Tuberculosis (TB) remains one of the world’s deadliest infectious diseases, yet it is preventable, treatable, and curable. And still, every year, millions of people are missed, undiagnosed, untreated, or reached too late. Not because solutions do not exist, but because systems are not always designed to reach people where TB actually begins. Because TB does not start in hospitals. It starts in homes.
World TB Day is often marked by awareness. However, awareness alone will not end TB. What is needed is a shift in how services are delivered, from facility-based models to approaches that are community-led, people-centered, and responsive in real time. At PS Kenya, this shift is already underway.
In 2025, through our TB program funded by the Global Fund and aligned with the national response, we:
- Reached over 2,300 individuals through household contact tracing, identifying cases early within communities
- Strengthened community-led monitoring systems, improving accountability and responsiveness in TB care
- Expanded school-based awareness, equipping learners and educators with critical information
- Enhanced case detection through symptom screening, X-rays, and laboratory diagnostics
- Supported psychosocial care, improving treatment adherence and reducing stigma
These are not just outputs. They represent how systems begin to work differently and better for people.
- Early detection at the household level interrupts transmission before it spreads further.
- Community-led monitoring ensures that care is not only delivered, but delivered effectively.
- School engagement builds awareness early, shaping long-term health-seeking behavior.
- Psychosocial support addresses one of the most persistent barriers to TB care, stigma.
Together, these approaches shift TB response from reactive to proactive, preventive, and people-centered. Ending TB is not a question of possibility. It is a question of priority and investment.
What works is increasingly clear:
- Decentralized, community-based service delivery
- Stronger health systems that integrate detection, treatment, and support
- Innovation in diagnostics to reduce delays in care
- Addressing the social and economic drivers of vulnerability
However, these solutions do not scale on intent alone. They require sustained, intentional investment, not just in commodities or campaigns, but in systems that deliver consistently, equitably, and at scale.
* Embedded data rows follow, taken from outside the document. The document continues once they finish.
(* ===== verification/BlackHole.v ===== *)
(** * Blocking on a black hole

    Theorems on [messageBlackHole] (rts/Messages.c) and [updateThunk]
    (rts/Threads.c), whose definitions are in Threads.v: a thread that blocks
    on a thunk under evaluation is woken by the update of that thunk. *)
From S2P Require Import Prelude DList Threads.
From stdpp Require Import list gmap.
Local Open Scope Z_scope.

Section blackhole.
Context (gen_no : ptr → Z).
Implicit Types (s : sched) (l : list ptr).

Lemma wp_dirty_TSO p t Q s :
  tsos s !! p = Some t →
  Q tt (put_tso p (with_dirty true t) (note gen_no p t s)) →
  wp (dirty_TSO gen_no p) Q s.
Proof.
  intros Hp HQ. unfold dirty_TSO. do 2 wp_step. unfold note in HQ.
  apply wp_when; destruct (tso_dirty t) eqn:E; cbn [negb]; intros [=].
  - wp_step. eapply wp_upd_tso; [done|]. unfold recordClosureMutated, recordMutableCap.
    apply wp_when; destruct (gen_no p =? 0) eqn:Eg; cbn [negb]; intros [=]; [by wp_step|done].
  - rewrite with_dirty_id in HQ by done.
    assert (put_tso p t s = s) as E'; [|by rewrite E' in HQ].
    unfold put_tso. rewrite insert_id by done. by destruct s.
Qed.

Lemma wp_recordClosureMutated p Q s :
  (∀ m, Q tt (set_mut m s)) → wp (recordClosureMutated gen_no p) Q s.
Proof.
  intros HQ. unfold recordClosureMutated, recordMutableCap.
  apply wp_when; intros _; [by wp_step|]. specialize (HQ (mut_lists s)). by destruct s.
Qed.

Lemma run_queue_links s s' l :
  (∀ x, x ∈ l → tso_nx s' x = tso_nx s x ∧ tso_pv s' x = tso_pv s x) →
  run_queue_hd s' = run_queue_hd s → run_queue_tl s' = run_queue_tl s →
  run_queue s l → run_queue s' l.
Proof.
  intros Hx Hh Ht [Hs Hnd]. split; [|done]. rewrite Hh, Ht. by eapply dlseg_ext.
Qed.

(** The owner moves to the front. *)
Lemma bump_ok s l1 o l2 ot t tt' :
  run_queue s (l1 ++ o :: l2) → tsos s !! o = Some ot → why_blocked ot = NotBlocked →
  tsos s !! t = Some tt' → tso_id ot ≠ tso_id tt' →
  wp (bump_owner gen_no o t)
     (λ _ s', run_queue s' (o :: l1 ++ l2) ∧ queue_frame (l1 ++ o :: l2) s s') s.
Proof.
  intros Hq Ho Hw Ht Hid. unfold bump_owner. do 4 wp_step.
  rewrite Hw. apply wp_when; [intros _|].
  2: { rewrite bool_decide_true by done. cbn. lia. }
  wp_step. eapply wp_mono; [by apply remove_ok|]. intros [] s1 (Hq1 & Hf1 & Hn & _).
  destruct (tso_nx_inv _ _ _ Hn) as (ot1 & Ho1 & _).
  assert ((o ∉ l1 ++ l2) ∧ (o ≠ END)) as [Hnin Hoe].
  { destruct Hq as [Hs Hnd]. split.
    - rewrite <- Permutation_middle in Hnd. by apply NoDup_cons in Hnd as [? _].
    - eapply dlseg_not_END; [done|]. set_solver. }
  eapply wp_mono; [by eapply push_ok|]. intros [] s2 [Hq2 Hf2]. split; [done|].
  eapply (queue_frame_trans (l1 ++ o :: l2)); [done|done|].
  destruct Hf2 as [??????? Hoth Hc]. constructor; try done.
  intros p Hp. apply Hoth. set_solver.
Qed.

(** What the first thread to block on a black hole leaves behind: a blocking
    queue holding its message, hung on the owner and on the black hole. *)
Definition first_blocked (bh : ptr) (c : StgInd) (m : ptr) (r : MessageBlackHole)
    (o : ptr) (ot : StgTSO) (s : sched) : sched :=
  set_inds (<[bh := mkInd (ind_info c) (heap_next s)]> (inds s))
  (set_msgs (<[m := mkMsg (msg_info r) END (msg_tso r) (msg_bh r)]> (msgs s))
  (set_bqs (<[heap_next s := mkBQ stg_BLOCKING_QUEUE_DIRTY_info (tso_bq ot) bh m o]> (bqs s))
  (put_tso o (with_bq (heap_next s) ot) s))).

Record same_but_queue (X : list ptr) (s s' : sched) : Prop := {
  sb_inds : inds s' = inds s;
  sb_bqs : bqs s' = bqs s;
  sb_msgs : msgs s' = msgs s;
  sb_throwtos : throwtos s' = throwtos s;
  sb_other p : p ∉ X → tsos s' !! p = tsos s !! p;
  sb_core p : tso_core <$> tsos s' !! p = tso_core <$> tsos s !! p
}.

Lemma info_of_tso s p t Q : tsos s !! p = Some t → Q stg_TSO_info s → wp (info_of p) Q s.
Proof. intros Hp HQ. unfold wp, info_of. by rewrite Hp. Qed.

Lemma info_of_bq s p b Q :
  tsos s !! p = None → bqs s !! p = Some b → Q (bq_info b) s → wp (info_of p) Q s.
Proof. intros Hp Hb HQ. unfold wp, info_of. by rewrite Hp, Hb. Qed.

Lemma note_mut p t s : ∃ m, note gen_no p t s = set_mut m s.
Proof.
  unfold note. assert (∃ m, s = set_mut m s) by (exists (mut_lists s); by destruct s).
  destruct (tso_dirty t); [done|]. destruct (gen_no p =? 0); [done|]. eauto.
Qed.

Lemma messageBlackHole_first s l1 l2 bh c m r o ot bt :
  run_queue s (l1 ++ o :: l2) →
  msgs s !! m = Some r → UNTAG_CLOSURE (msg_bh r) = bh →
  inds s !! bh = Some c → is_blackhole (ind_info c) = true →
  UNTAG_CLOSURE (indirectee c) = o → tsos s !! o = Some ot → why_blocked ot = NotBlocked →
  tsos s !! msg_tso r = Some bt → tso_id ot ≠ tso_id bt → msg_tso r ≠ o →
  wp (messageBlackHole gen_no m)
     (λ res s', res = 1 ∧ run_queue s' (o :: l1 ++ l2) ∧
        same_but_queue (l1 ++ o :: l2) (first_blocked bh c m r o ot s) s') s.
Proof.
  intros Hq Hm Hbh Hc Hb Hi Ho How Hbt Hid Hne.
  unfold messageBlackHole. do 4 wp_step; [by rewrite Hbh|]. rewrite Hb. cbn [negb]. rewrite Hi.
  wp_step. eapply info_of_tso; [done|].
  rewrite decide_False by done. rewrite decide_True by done.
  unfold allocate, set_bq, set_msg_link. do 6 wp_step. do 2 wp_step.
  do 2 wp_step. do 2 wp_step. wp_step. wp_step. do 2 wp_step; [cbn; by apply lookup_insert_eq|].
  do 2 wp_step. wp_step. eapply wp_upd_tso; [done|].
  wp_step. eapply wp_dirty_TSO; [by q_simp|]. cbn [bq_info bq_bh bq_queue bq_owner].
  match goal with |- context [note gen_no ?p ?t ?s0] =>
    destruct (note_mut p t s0) as [mu ->] end.
  cbn [bqs msgs inds tsos set_bqs set_msgs set_next put_tso set_tsos set_mut].
  rewrite !insert_insert_eq. rewrite Hbh. wp_step. eapply wp_mono.
  { apply (bump_ok _ l1 o l2 (with_dirty true (with_bq (heap_next s) ot)) (msg_tso r) bt).
    - apply (run_queue_links s); [|done|done|exact Hq]. intros x Hx. unfold tso_nx, tso_pv; cbn.
      rewrite !lookup_insert. case_decide; [subst x; by rewrite Ho|done].
    - cbn. by rewrite lookup_insert_eq.
    - done.
    - cbn. rewrite !lookup_insert_ne by congruence; done.
    - done. }
  intros [] s2 [Hq2 Hf2]. do 3 wp_step. apply wp_recordClosureMutated. intros mu2.
  wp_step. split_and!; [done| |].
  - by apply (run_queue_links s2).
  - destruct Hf2 as [Hfi ?? ???? qf_other Hcore]. constructor.
    + cbn. by rewrite Hfi.
    + done.
    + done.
    + done.
    + intros p Hp. change (tsos s2 !! p = tsos (put_tso o (with_bq (heap_next s) ot) s) !! p).
      rewrite qf_other by done. cbn. assert (o ≠ p) by (intros ->; set_solver).
      by rewrite !lookup_insert_ne.
    + intros p. etrans; [apply Hcore|]. cbn. rewrite !lookup_insert. by case_decide.
Qed.

Lemma wp_updateWithIndirection p v c Q s :
  p ≠ v → inds s !! p = Some c →
  (∀ mu, Q tt (set_mut mu (set_inds (<[p := mkInd stg_BLACKHOLE_info v]> (inds s)) s))) →
  wp (updateWithIndirection gen_no p v) Q s.
Proof.
  intros Hne Hp HQ. unfold updateWithIndirection, recordMutableCap.
  wp_step. wp_step; [lia|]. do 4 wp_step. apply wp_when; intros _; [by wp_step|].
  specialize (HQ (mut_lists s)). by destruct s.
Qed.

(** Update of a thunk whose black hole carries a blocking queue of the
    updating thread. *)
Lemma updateThunk_bq s l tso bh v c bq b ms :
  run_queue s l → inds s !! bh = Some c → is_blackhole (ind_info c) = true →
  indirectee c = bq → tsos s !! bq = None → bq_owner b = tso → bh ≠ v →
  bq_wakeable s l bq b ms →
  wp (updateThunk gen_no tso bh v)
     (λ _ s', run_queue s' (l ++ msg_threads s ms) ∧
        inds s' !! bh = Some (mkInd stg_BLACKHOLE_info v) ∧
        (∀ p, tso_core <$> tsos s' !! p =
           (λ t, tso_core (wake_core (msg_threads s ms) p t)) <$> tsos s !! p)) s.
Proof.
  intros Hq Hc Hbl Hi Hn Ho Hv Hw. assert (Hw' := Hw). destruct Hw' as [Hb Hinfo _ _ _ _].
  unfold updateThunk. do 2 wp_step. rewrite Hbl, Hi. cbn [negb].
  wp_step. eapply wp_updateWithIndirection; [done|done|]. intros mu.
  wp_step. eapply info_of_bq; [done|done|]. rewrite decide_False, Hinfo.
  2: { intros E. by rewrite E in Hinfo. }
  cbn [negb]. do 2 wp_step. rewrite (proj2 (Z.eqb_eq _ _) Ho). cbn [negb].
  eapply wp_mono; [apply (wakeBQ_ok gen_no _ l bq b ms); [exact Hq|]|].
  { destruct Hw. by constructor. }
  intros [] s' [Hq' []]. split_and!; [exact Hq'| |exact wf_core].
  rewrite wf_inds. cbn. by rewrite lookup_insert_eq.
Qed.

(** *** Several threads on one black hole *)

(** The thread [thr m] is about to block on [bh] with the message [m]; [q] is
    the run queue. *)
Definition about_to_block (thr : ptr → ptr) (bh : ptr) (oid : Z) (q : list ptr) (s : sched) (m : ptr) : Prop :=
  m ≠ END ∧ thr m ≠ END ∧ (thr m ∉ q) ∧
  (∃ r, msgs s !! m = Some r ∧ msg_info r = stg_MSG_BLACKHOLE_info ∧ UNTAG_CLOSURE (msg_bh r) = bh ∧ msg_tso r = thr m) ∧
  ∃ t, tsos s !! thr m = Some t ∧ why_blocked t = BlockedOnBlackHole ∧ tso_link t = END ∧ tso_id t ≠ oid.

(** The black hole [bh] of the runnable thread [o] has a blocking queue with
    the messages [ms], last come first. *)
Record blocked_on (s : sched) (l : list ptr) (o bh bq : ptr) (oid : Z) (ms : list ptr) : Prop := {
  bo_queue : run_queue s (o :: l);
  bo_owner : ∃ t, tsos s !! o = Some t ∧ why_blocked t = NotBlocked ∧ tso_id t = oid;
  bo_bh : ∃ c, inds s !! bh = Some c ∧ is_blackhole (ind_info c) = true ∧ indirectee c = bq;
  bo_tso : tsos s !! bq = None;
  bo_bq : ∃ b, bqs s !! bq = Some b ∧ is_blocking_queue (bq_info b) = true ∧ bq_bh b = bh ∧
    bq_owner b = o ∧ slist (λ p, msg_link <$> msgs s !! p) (bq_queue b) ms END
}.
This year’s World TB Day theme, “Yes, we can end TB: Led by countries, powered by people”, is not aspirational. It is operational. Countries must lead with policy, coordination, and accountability. But progress will ultimately be driven by people, communities, frontline workers, and systems that meet them where they are. Ending TB will not come from doing more of the same. It will come from reimagining how care is delivered, bringing services closer, detecting cases earlier, and supporting people across the full continuum of care.
This is what it takes to end TB. And this is the work we are delivering.